Monday, June 12, 2023

Speech-to-Speech Translation: DeepMind Deploys New Approach to Train Translatotron 3 - Slator - Translation

Speech-to-speech translation (S2ST) is one of the more challenging areas in machine translation (MT) technology. Interest and research in the field are booming.

Among the most active players in the space is Google. The search giant introduced its Translatotron S2ST system in 2019 and the second version in July 2021. Researchers Eliya Nachmani, Alon Levkovitch, Yifan Ding, Chulayuth Asawaroengchai, Heiga Zen, and Michelle Tadmor Ramanovich at Google’s research laboratory DeepMind now announced the third iteration of the direct S2ST model in a paper published on May 27, 2023.

Translatotron 3 is an enhanced version of its forerunner, Translatotron 2, which according to researchers already offered superior translation quality, speech robustness, and speech naturalness. 

Harnessing persistent challenges with limited speech datasets, the team claims to have achieved “The first fully unsupervised end-to-end model for direct speech-to-speech translation” with this third iteration of the model.

Unsupervised training means the model learns and makes inferences from unlabelled data without having predetermined answers. Rather than being trained in a conventional approach, such as employing massive bilingual corpora, the model ends up independently finding consistent patterns and regularities in the given data.

Guessing Game 

Notably, the model relies on monolingual speech-text datasets in the training phase. The need for a bilingual dataset is compensated by a technique known as “unsupervised cross-lingual embedding mappings.” In this technique, researchers train word embeddings independently in both languages and then map them in a shared space through self-learning.

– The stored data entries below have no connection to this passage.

Lemma invalid_base64_is_rejected_witness :
  let s := typed "AEhl!GxvCg==" in
  let w := click Html.atob unavailable unavailable s in
  (In 33%N (trim (input s)) /\ Html.sextet 33 = None)
  /\ error (ui w)
     = "Decoding error: Failed to execute 'atob' on 'Window': The string to be decoded is not correctly encoded."
  /\ exists e : exn,
      Html.atob (trim (input s)) = inl e
      /\ result (ui w) = None
      /\ error (ui w) = decodingError e
      /\ loading (ui w) = false.
Proof.
  assert (Hin : In 33%N (trim (input (typed "AEhl!GxvCg=="))))
    by (vm_compute; tauto).
  split; [split; [exact Hin | reflexivity]|]. split; [reflexivity|].
  assert (Hbad : (exists c : N,
                     In c (trim (input (typed "AEhl!GxvCg==")))
                     /\ Html.sextet c = None /\ c <> 61%N
                     /\ Html.isAsciiWhitespace c = false)
                 \/ In 61%N (Html.unpadded (trim (input (typed "AEhl!GxvCg=="))))
                 \/ (N.of_nat (List.length
                                 (Html.unpadded
                                    (trim (input (typed "AEhl!GxvCg==")))))
                     mod 4 = 1)%N).
  { left. exists 33%N. split; [exact Hin|]. split; [reflexivity|].
    split; [discriminate | reflexivity]. }
  destruct (proj1 (invalid_base64_is_rejected Html.atob unavailable
                     unavailable (typed "AEhl!GxvCg==") Html_atob_conforms)
                  Hbad)
    as (e & Ha & Hr & He & Hl & _).
  exists e. split; [exact Ha|]. split; [exact Hr|].
  split; [exact He | exact Hl].
Defined.

(** In Chrome the message is another one when the text has a character
    above U+00FF, here the euro sign. *)
Lemma message_outside_latin1 :
  let s := mkState (str "AEhl" ++ [8364%N] ++ str "Gxv")%list None "" false in
  let w := click Html.atob unavailable unavailable s in
  result (ui w) = None
  /\ error (ui w)
     = "Decoding error: Failed to execute 'atob' on 'Window': The string to be decoded contains characters outside of the Latin1 range.".
Proof. split; reflexivity. Qed.
(** X18. [createUser] does not look for a user with the same Google id: a
    second one takes over the Google id, and the first, still in the store
    under its own id, is no longer found by it. *)
Theorem createUser_shadows (e : Env) (i : InsertUser.t) (st : MemStorage.t)
        (u1 : User.t) :
  registry st ->
  getUserByGoogleId (InsertUser.googleId i) st = Some u1 ->
  getUserById (uuid e) st = None ->
  uuid e <> "" ->
  let r := createUser e i st in
  getUserByGoogleId (InsertUser.googleId i) (snd r) = Some (fst r)
  /\ User.id (fst r) <> User.id u1
  /\ getUserById (User.id u1) (snd r) = Some u1
  /\ length (users (snd r)) = S (length (users st)).
Proof.
  intros Hr Hu1 Hn He r.
  pose proof (createUser_indexed e i st He) as Hg.
  assert (H1 : JsMap.get (User.id u1) (users st) = Some u1).
  { unfold getUserByGoogleId in Hu1.
    destruct (JsMap.get (InsertUser.googleId i) (googleIdToUserId st)) as [k|];
      [|discriminate].
    destruct k as [|c k']; [discriminate|].
    now rewrite (registry_get st _ u1 Hr Hu1). }
  assert (Hne : uuid e <> User.id u1).
  { unfold getUserById in Hn. intros E. rewrite E in Hn. congruence. }
  split; [exact Hg|]. split; [exact Hne|]. split.
  - unfold getUserById. simpl users. now rewrite JsMapFacts.get_set_other.
  - simpl users. unfold getUserById in Hn. now apply JsMapMore.length_set_absent.
Qed.

Lemma createUser_shadows_witness :
  let i := {| InsertUser.googleId := "g-100"; InsertUser.email := "other@example.org";
              InsertUser.name := "Ada II"; InsertUser.picture := None |} in
  let r := createUser (Sample.env 21) i Fixture.signedIn in
  exists u1,
    getUserByGoogleId "g-100" Fixture.signedIn = Some u1
    /\ User.name u1 = "Ada"
    /\ option_map User.name (getUserByGoogleId "g-100" (snd r)) = Some "Ada II"
    /\ getUserById "uuid-20" (snd r) = Some u1.
Proof.
  intros i r.
  pose proof registry_signedIn as Hreg.
  destruct (getUserByGoogleId "g-100" Fixture.signedIn) as [u1|] eqn:Hu;
    [|discriminate Hu].
  assert (Hne : uuid (Sample.env 21) <> "") by discriminate.
  destruct (createUser_shadows (Sample.env 21) i Fixture.signedIn u1 Hreg Hu eq_refl Hne)
    as (Hg & _ & H1 & _).
  vm_compute in Hu. inversion Hu; subst u1.
  eexists. split; [reflexivity|]. split; [reflexivity|].
  split; [exact (f_equal (option_map User.name) Hg) | exact H1].
Defined.

End Users.

(* ===================================================================== *)
(** * Signing in *)
(* ===================================================================== *)

Module Login.
Import Number MemStorage Props StoreProps.

Lemma found_by_google_id (st : MemStorage.t) (g : string) (u : User.t) :
  registry st -> getUserByGoogleId g st = Some u ->
  JsMap.get g (googleIdToUserId st) = Some (User.id u)
  /\ User.id u <> ""
  /\ JsMap.get (User.id u) (users st) = Some u.
Proof.
  intros Hr H. unfold getUserByGoogleId in H.
  destruct (JsMap.get g (googleIdToUserId st)) as [k|]; [|discriminate].
  destruct k as [|c k']; [discriminate|].
  rewrite (Users.registry_get st _ u Hr H).
  split; [reflexivity|]. split; [discriminate | exact H].
Qed.
(** * Bate-papo UOL API: the three iterations of the chat-room server

    The repository holds three iterations of one Express server over a
    MongoDB store:
    - [V1]: [src/app.js], first file (validation with joi);
    - [V2]: [src/app.js], second file (joi, markup stripping, owner-only
      edit and delete of messages);
    - [V3]: the file without joi (hand-written checks).

    The handlers are embedded as programs of a small state-and-exception
    monad over the store.  A request reaches a handler as JavaScript
    values; the store holds BSON documents; a query is a value of the
    query language and is evaluated by [matches].

    Scope of the model.  A JSON value is a scalar ([value]); the numbers
    of a document are the integral ones ([Z]), which covers [Date.now()];
    the result of [Number(req.query.limit)] is [NaN], an integer or a
    finite number that is no integer ([number]).  Strings are sequences
    of code units below 256.  A store operation that fails throws before
    it changes the store.

    The first two iterations accept strings only, as names, senders and
    recipients.  The third iteration asks of the name of a join only that
    it be truthy, so that it also registers a number, an array or an
    object.  Arrays and objects have no term in [value]: on a store that
    holds one as a name, MongoDB matches the array by its elements and
    reads an object in a filter as query operators, and a lookup by name
    is no longer the equality of [eq_match].  The theorems on the third
    iteration are therefore of two kinds: those that hold of the stores
    it reaches with such names as well, and those that rest on the
    lookup by name, which are stated of a directory whose names are
    strings ([strings]), as every directory of the first two iterations
    is. *)

From Stdlib Require Import List String Ascii ZArith Bool Arith Lia.
Import ListNotations.
Local Open Scope string_scope.
Local Open Scope list_scope.
(** C2, amended. For a response whose status is not 2xx, when
    [error.message] of the parsed body is a non-empty string,
    [callGeminiAPI] throws an [Error] whose message is "API request
    failed: " followed by it; when that value is absent or falsy, as it is
    when the body does not parse, the message is "API request failed:
    Status: " followed by the status code.  [rewriteWithGemini] shows the
    message after "Error: ".  Whatever the body, the settings and the
    history log are left as they were. *)
Theorem upstream_error_message (w : World) (now : Z) (p : Pending)
  (response : Response) :
  ok response = false ->
  let errorData :=
    match json response with Fulfilled d => d | Rejected _ => VNull end in
  (forall m : string,
     error_message errorData = VStr m -> m <> "" ->
     result (callGeminiAPI_response (Fulfilled response)) w
     = Throw (Error ("API request failed: " ++ m))
     /\ emitted (rewriteWithGemini_response now p (Fulfilled response)) w
        = [ConsoleError console_label (Error ("API request failed: " ++ m));
           ConsoleError console_label (Error ("API request failed: " ++ m));
           Notice ("Error: API request failed: " ++ m);
           SetText ""])
  /\ (truthy (error_message errorData) = false ->
      let msg := "API request failed: Status: " ++ string_of_Z (status response) in
      result (callGeminiAPI_response (Fulfilled response)) w
      = Throw (Error msg)
      /\ emitted (rewriteWithGemini_response now p (Fulfilled response)) w
         = [ConsoleError console_label (Error msg);
            ConsoleError console_label (Error msg);
            Notice ("Error: " ++ msg);
            SetText ""])
  /\ settings (exec (rewriteWithGemini_response now p (Fulfilled response)) w)
     = settings w.
Proof.
  intros Hok errorData.
  assert (Hout : callGeminiAPI_outcome (Fulfilled response)
                 = Throw (upstream_error response)).
  { unfold callGeminiAPI_outcome. rewrite Hok. reflexivity. }
  split; [|split].
  - intros m Hm Hne.
    assert (He : upstream_error response
                 = Error ("API request failed: " ++ m)).
    { unfold upstream_error. fold errorData. unfold js_or. rewrite Hm.
      cbn [truthy]. apply truthy_string_true in Hne. rewrite Hne.
      reflexivity. }
    rewrite He in Hout. split.
    + unfold result. rewrite callGeminiAPI_response_run, Hout. reflexivity.
    + apply emitted_app. unfold exec.
      rewrite rewriteWithGemini_response_run, Hout. cbn [snd].
      rewrite effects_failed_world. reflexivity.
  - intros Ht msg.
    assert (He : upstream_error response = Error msg).
    { unfold upstream_error. fold errorData. unfold js_or. rewrite Ht.
      reflexivity. }
    rewrite He in Hout. split.
    + unfold result. rewrite callGeminiAPI_response_run, Hout. reflexivity.
    + apply emitted_app. unfold exec.
      rewrite rewriteWithGemini_response_run, Hout. cbn [snd].
      rewrite effects_failed_world. reflexivity.
  - unfold exec. rewrite rewriteWithGemini_response_run, Hout. cbn [snd].
    apply settings_failed_world.
Qed.
(** * The tutorial release notebook: file lists, confirmation and copy

    A shallow embedding of the two code cells of the release managers'
    notebook.  The first cell lists the released tutorials and the
    tutorials of the workspace and derives the three lists [refreshed],
    [added] and [removed]; the second cell asks for a confirmation and
    then copies and removes files.

    Strings are [string] (a sequence of 8-bit characters, compared by
    character code as Python compares code points), the file system is a
    finite map from absolute paths of regular files to their contents,
    and the second cell runs in a small state-and-exception monad. *)

From Stdlib Require Import Ascii.
From stdpp Require Import base strings list gmap sorting.

Local Open Scope string_scope.
Local Open Scope list_scope.
Set Warnings "-clear-no-such-hyp".

(** ** Paths *)

Module Path.

Definition is_slash (c : ascii) : bool := bool_decide (c = "/"%char).

Fixpoint contains_slash (p : string) : bool :=
  match p with
  | "" => false
  | String c p' => is_slash c || contains_slash p'
  end.

(** [os.path.basename]: what follows the last slash. *)
Fixpoint basename (p : string) : string :=
  match p with
  | "" => ""
  | String _ p' => if contains_slash p then basename p' else p
  end.

(** The head of [os.path.split]: everything up to and including the
    last slash ... *)
Fixpoint split_head (p : string) : string :=
  match p with
  | "" => ""
  | String c p' => if contains_slash p then String c (split_head p') else ""
  end.

Fixpoint all_slashes (p : string) : bool :=
  match p with
  | "" => true
  | String c p' => is_slash c && all_slashes p'
  end.

Fixpoint rstrip_slashes (p : string) : string :=
  match p with
  | "" => ""
  | String c p' =>
      match rstrip_slashes p' with
      | "" => if is_slash c then "" else String c ""
      | r => String c r
      end
  end.

(** ... without its trailing slashes, unless it has nothing else. *)
Definition dirname (p : string) : string :=
  let head := split_head p in
  if all_slashes head then head else rstrip_slashes head.

Fixpoint ends_with_slash (p : string) : bool :=
  match p with
  | "" => false
  | String c "" => is_slash c
  | String _ p' => ends_with_slash p'
  end.

(** [os.path.join] of a directory and a relative name. *)
Definition join (dir name : string) : string :=
  if bool_decide (dir = "") || ends_with_slash dir then dir +:+ name
  else dir +:+ "/" +:+ name.

Fixpoint strip_prefix (pre s : string) : option string :=
  match pre, s with
  | "", _ => Some s
  | String a pre', String b s' =>
      if bool_decide (a = b) then strip_prefix pre' s' else None
  | String _ _, "" => None
  end.

End Path.

(** ** The file system and the notebook's kernel *)

(** [fnmatch.fnmatch name pat] for patterns made of literal characters,
    [*] (any run of characters) and [?] (any one character); the
    notebook's only pattern is [*.ipynb]. *)
Fixpoint fnmatch (name pat : string) {struct pat} : bool :=
  match pat with
  | "" => bool_decide (name = "")
  | String c pat' =>
      if bool_decide (c = "*"%char) then
        (fix star (s : string) : bool :=
           fnmatch s pat' ||
           match s with
           | "" => false
           | String _ s' => star s'
           end) name
      else
        match name with
        | "" => false
        | String d name' =>
            (bool_decide (c = "?"%char) || bool_decide (c = d)) && fnmatch name' pat'
        end
  end.

(** [glob] skips the names that start with a dot unless the pattern does. *)
Definition is_hidden (name : string) : bool :=
  match name with
  | String "." _ => true
  | _ => false
  end.

(** The names of the regular files that sit directly in [dir]. *)
Definition entry_name (dir path : string) : option string :=
  name ← Path.strip_prefix (Path.join dir "") path;
  if bool_decide (name = "") || Path.contains_slash name then None else Some name.

Definition listdir (files : gmap string string) (dir : string) : list string :=
  omap (entry_name dir) (map_to_list files).*1.

(** [glob.glob pathname] where only the last component of [pathname]
    has wildcards: the directory is listed, the names are filtered, and
    each is joined to the directory again. *)
Definition glob (files : gmap string string) (pathname : string) : list string :=
  let dir := Path.dirname pathname in
  let pat := Path.basename pathname in
  Path.join dir <$>
    filter (λ name, fnmatch name pat && (is_hidden pat || negb (is_hidden name)))
           (listdir files dir).

(** [sorted] on strings.  The order is total and antisymmetric, so the
    sorted list does not depend on the sorting algorithm. *)
Definition sorted (l : list string) : list string := merge_sort String.le l.

Inductive event : Type :=
  | Stdout (line : string)
  | StdoutResponse (response : string)
      (* the line [The response was <repr(response)>.] *)
  | Prompt (message : string)
  | CopyFile (src dst : string)
  | Remove (path : string).

Inductive exn : Type :=
  | RuntimeError (message : string)
  | NameError (name : string)
  | FileNotFoundError (path : string)
  | SameFileError (src dst : string)
  | EOFError.

(** What a run can see and change: the regular files by absolute path,
    the lines waiting on the input stream, the module names bound in the
    kernel's global namespace, and what happened so far. *)
Record world : Type := World {
  files : gmap string string;
  stdin : list string;
  modules : gset string;
  log : list event;
}.

Inductive outcome (A : Type) : Type :=
  | Returned (a : A)
  | Raised (e : exn).
Arguments Returned {A} a.
Arguments Raised {A} e.

Definition exec (A : Type) : Type := world → world * outcome A.

#[global] Instance exec_ret : MRet exec := λ A a w, (w, Returned a).
#[global] Instance exec_bind : MBind exec := λ A B f m w,
  match m w with
  | (w', Returned a) => f a w'
  | (w', Raised e) => (w', Raised e)
  end.

Definition raise {A : Type} (e : exn) : exec A := λ w, (w, Raised e).

Definition emit (ev : event) : exec unit := λ w,
  (World (files w) (stdin w) (modules w) (log w ++ [ev]), Returned ()).

Definition print (line : string) : exec unit := emit (Stdout line).

(** [import m] *)
Definition import (m : string) : exec unit := λ w,
  (World (files w) (stdin w) ({[m]} ∪ modules w) (log w), Returned ()).

(** Evaluating the name of a module, as in [shutil.copyfile] or
    [os.remove]. *)
Definition module_name (m : string) : exec unit := λ w,
  if bool_decide (m ∈ modules w) then (w, Returned ()) else (w, Raised (NameError m)).

(** [open(path).read()] *)
Definition read_file (path : string) : exec string := λ w,
  match files w !! path with
  | Some text => (w, Returned text)
  | None => (w, Raised (FileNotFoundError path))
  end.

(** [input(message)] *)
Definition input (message : string) : exec string := λ w,
  match stdin w with
  | line :: rest =>
      (World (files w) rest (modules w) (log w ++ [Prompt message]), Returned line)
  | [] => (World (files w) [] (modules w) (log w ++ [Prompt message]), Raised EOFError)
  end.

(** [shutil.copyfile(src, dst)] *)
Definition copyfile (src dst : string) : exec unit := λ w,
  if bool_decide (src = dst) then (w, Raised (SameFileError src dst))
  else match files w !! src with
       | Some data =>
           (World (<[dst := data]> (files w)) (stdin w) (modules w)
                  (log w ++ [CopyFile src dst]), Returned ())
       | None => (w, Raised (FileNotFoundError src))
       end.

(** [os.remove(path)] *)
Definition remove (path : string) : exec unit := λ w,
  match files w !! path with
  | Some _ =>
      (World (delete path (files w)) (stdin w) (modules w)
             (log w ++ [Remove path]), Returned ())
  | None => (w, Raised (FileNotFoundError path))
  end.
Lemma ids_assigned_after_insert (d d' : Database) (c : string) (data : doc) (r : result string) :
  ids_assigned d ->
  create_document c data (Some d) = (r, Some d') ->
  ids_assigned d'.
Proof.
  intros Hids Hrun.
  destruct (collection_after_insert d c data) as (d2 & Hins & Hc & Hother & _).
  rewrite Hins in Hrun. injection Hrun as _ <-.
  intros c' j Hj. destruct (decide (c' = c)) as [-> | Hne].
  - rewrite Hc in Hj. apply in_app_or in Hj as [Hj | [<- | []]].
    + by apply (Hids c).
    + rewrite stored_id. by eexists.
  - rewrite (Hother c' Hne) in Hj. by apply (Hids c').
Qed.

(** X9: if every stored document carries an [_id], so does every stored
    document after [create_job], [submit_application] or [create_company],
    whether the handler succeeded or failed. *)
Theorem writes_keep_ids_assigned (d d' : Database) :
  ids_assigned d ->
  (forall now job r, create_job now job (Some d) = (r, Some d') -> ids_assigned d')
  /\ (forall apply r, submit_application apply (Some d) = (r, Some d') -> ids_assigned d')
  /\ (forall company r, create_company company (Some d) = (r, Some d') -> ids_assigned d').
Proof.
  intros Hids. split; [|split].
  - intros now job r. rewrite job_data_run. by apply ids_assigned_after_insert.
  - intros apply r. rewrite submit_application_run.
    destruct (ObjectId _); [|by intros [= _ <-]].
    destruct (falsy_doc _); [by intros [= _ <-] |].
    by apply ids_assigned_after_insert.
  - intros company r. rewrite create_company_run. by apply ids_assigned_after_insert.
Qed.
(** ** The store a run leaves *)

Lemma perform_reads (W : Type) (theforeman : Foreman W) (tr : list call) (w : W) :
  Forall (fun c => is_mutation c = false) tr ->
  fold_left (fun w c => perform theforeman c w) tr w = w.
Proof.
  induction 1 as [| c tr Hc _ IH]; [done|].
  cbn [fold_left]. by destruct c.
Qed.

Lemma perform_calls (W : Type) (theforeman : Foreman W) (d : dict) (locs : list string)
    (p : params) (acts : list call) (w : W) :
  fold_left (fun w c => perform theforeman c w)
    (SearchPartitionTable d :: location_lookups locs ++ layout_reads p ++ acts) w
  = fold_left (fun w c => perform theforeman c w) acts w.
Proof.
  cbn [fold_left perform]. rewrite !fold_left_app.
  by rewrite (perform_reads _ _ _ _ (reads_location_lookups locs)),
    (perform_reads _ _ _ _ (reads_layout_reads p)).
Qed.

(** The store a run leaves is the store its calls leave, one after the
    other from the store it started in: the lookups, the reading of the file
    and the fetch leave it, and the create, the update or the delete leaves
    what the client left, also when it raised; the module undoes nothing.  The
    outcome of a run with such a call is the answer of the client to it:
    changed = true with the record it gave, or the failure with its message
    behind the words of that call. *)
Theorem ensure_store_after_calls
    (W : Type) (module : AnsibleModule) (theforeman : Foreman W)
    (open_read : string -> read_result)
    (p : params) (w : W) :
  let run := ensure module theforeman open_read p w in
  store_of run = fold_left (fun w c => perform theforeman c w) (calls_of run) w
  /\ forall c, mutations (calls_of run) = [c] ->
       exists r, answer theforeman c w = Some r
                 /\ outcome_of run = changed_or_fail (prefix_of c) r.
Proof.
  intros run. subst run.
  run_cases module theforeman open_read p w;
    (split;
     [ first [ apply eq_sym, perform_calls
             | rewrite <- (app_nil_r (layout_reads p));
               apply eq_sym, (perform_calls _ _ _ _ _ [])
             | symmetry; apply perform_reads; constructor; [done|];
               apply reads_location_lookups
             | reflexivity ]
     | rewrite mutations_search, ?mutations_app, ?mutations_location_lookups,
         ?mutations_layout_reads; try discriminate ]).
  - change (mutations [GetPartitionTable ?i; UpdatePartitionTable ?j ?d])
      with [UpdatePartitionTable j d].
    intros c [= <-]. eexists. split; reflexivity.
  - change (mutations [DeletePartitionTable ?i]) with [DeletePartitionTable i].
    intros c [= <-]. eexists. split; reflexivity.
  - change (mutations [CreatePartitionTable ?d]) with [CreatePartitionTable d].
    intros c [= <-]. eexists. split; reflexivity.
Qed.

(** ** The entry point *)

Lemma ensure_changed_flag
    (W : Type) (module : AnsibleModule) (theforeman : Foreman W)
    (open_read : string -> read_result)
    (p : params) (w : W) (changed : bool) (r : option dict) :
  let run := ensure module theforeman open_read p w in
  outcome_of run = Returned (changed, r) ->
  if changed
  then exists c, is_mutation c = true /\ mutations (calls_of run) = [c]
  else mutations (calls_of run) = [] /\ store_of run = w.
Proof.
  assert (forall prefix a, changed_or_fail prefix a = Returned (changed, r) ->
                           changed = true) as Hmut.
  { intros prefix [d | message]; [by intros [= <- _] | discriminate]. }
  intros run. subst run.
  run_cases module theforeman open_read p w; intros H; try discriminate;
    rewrite mutations_search, ?mutations_app, ?mutations_location_lookups,
      ?mutations_layout_reads;
    try (injection H as <- <-; by split);
    rewrite (Hmut _ _ H); eexists; (split; [| reflexivity]); reflexivity.
Qed.

(** Without the client library [main] fails with the message that asks for
    it, whatever the parameters, before any call.  With it, [main] runs
    [ensure] on the client built from the connection parameters and ends as
    [ensure] does: it exits with the changed flag and the record [ensure]
    returns, or in the failure of [ensure] with its message, after the calls
    of [ensure] and on the store [ensure] leaves.  So it exits with changed =
    true only after exactly one create, update or delete, and with changed =
    false only when it issued none and left the store. *)
Theorem main_exit
    (W : Type) (module : AnsibleModule) (connect : connection -> Foreman W)
    (open_read : string -> read_result)
    (foremanclient_found : bool) (c : connection) (p : params) (w : W) :
  let run := main module connect open_read foremanclient_found c p w in
  let inner := ensure module (connect c) open_read p w in
  if foremanclient_found
  then
    run.1.1 = match outcome_of inner with
              | Returned (changed, ptable) => exit_json changed ptable
              | fail_json msg => exit_fail_json msg
              end
    /\ run.1.2 = store_of inner
    /\ run.2 = calls_of inner
    /\ match run.1.1 with
       | exit_json true ptable =>
           exists m, is_mutation m = true /\ mutations run.2 = [m]
       | exit_json false ptable => mutations run.2 = [] /\ run.1.2 = w
       | exit_fail_json msg => True
       end
  else
    run
    = (exit_fail_json
         "python-foreman module is required. See https://github.com/Nosmoht/python-foreman.",
       w, []).
Proof.
  intros run inner. subst run inner. unfold main.
  destruct foremanclient_found; cbn [negb]; [| reflexivity].
  pose proof (ensure_changed_flag _ module (connect c) open_read p w) as Hflag.
  cbv zeta in Hflag. unfold outcome_of, store_of, calls_of in *.
  destruct (ensure module (connect c) open_read p w) as [[o w'] tr]. cbn [fst snd] in *.
  destruct o as [[changed ptable] | msg]; cbn [fst snd]; [| done].
  do 3 (split; [done|]). specialize (Hflag changed ptable eq_refl). by destruct changed.
Qed.

(** ** Running twice on the reference store *)

Lemma ensure_twice_unchanged_witness :
  let s1 := store_of (ensure ansible_2_10 Store.client Store.no_file freebsd empty_store) in
  exists (r2 : option dict) (tr2 : list call),
    ensure ansible_2_10 Store.client Store.no_file freebsd s1 = (Returned (false, r2), s1, tr2)
    /\ (state freebsd = present ->
        exists (ptable : dict) (L : string),
          r2 = Some ptable
          /\ resolved_layout Store.no_file freebsd = Some L
          /\ (py_get ptable "layout" = VStr L
              \/ py_get ptable "layout" = of_param (layout freebsd))).
Proof.
  apply (ensure_twice_unchanged ansible_2_10 Store.no_file freebsd empty_store
           (store_of (ensure ansible_2_10 Store.client Store.no_file freebsd empty_store))
           (true, Some (<[ "id" := VInt 1 ]>
                          (payload Store.client freebsd empty_store "zfs on root")))
           (calls_of (ensure ansible_2_10 Store.client Store.no_file freebsd empty_store))).
  - split; constructor.
  - reflexivity.
Defined.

In other words, the model first learns the structure and nuances of each language separately. Then, it uses what it has learned to find a common ground to link to and relate to the intrinsic qualities and specificities of both languages. The resulting cross-lingual embeddings are used to initialize a shared encoder that handles and understands both languages equally. 

The model further improves itself with the help of a masked autoencoder. This means that, in the encoding phase, this tool is only provided with a portion of the data, and during the decoding stage, it must infer or predict the information that has been hidden. This “guessing game” pushes the model to make more meaningful decisions. 

In addition to this, the model employs a back-translation technique for self-checking, much like a human would. This method ensures that the translation is coherent and accurate. 

End-To-End Architecture

Traditionally, S2ST has been tackled under a cascaded approach that pipelines automatic speech recognition + machine translation + text-to-speech synthesis. Conversely, Translatotron 3 relies on a novel end-to-end architecture, directly mapping source language speech to the target language without relying on intermediate textual representation. 

In this context, Translatotron 3 outperforms the cascaded counterparts, as measured by 18.14 BLEU points improvement.

Besides improved accuracy, the end-to-end approach proves to be effective in preserving para- and non-linguistic information. Since it directly links source speech to the target language, it is capable of successfully transferring various characteristics inherent to the input speech as well as the original speaker’s identity and the naturalness of the voice.

The researchers claim that Translatotron 3 also captures other traces of non-verbal information such as pauses, speaking rate, intonation, etc. The latter has the potential to establish new standards in the field, as S2S translation captures both meaning and speaker nuance. And the unsupervised training development may have interesting effects on how similar S2ST models are trained in the future.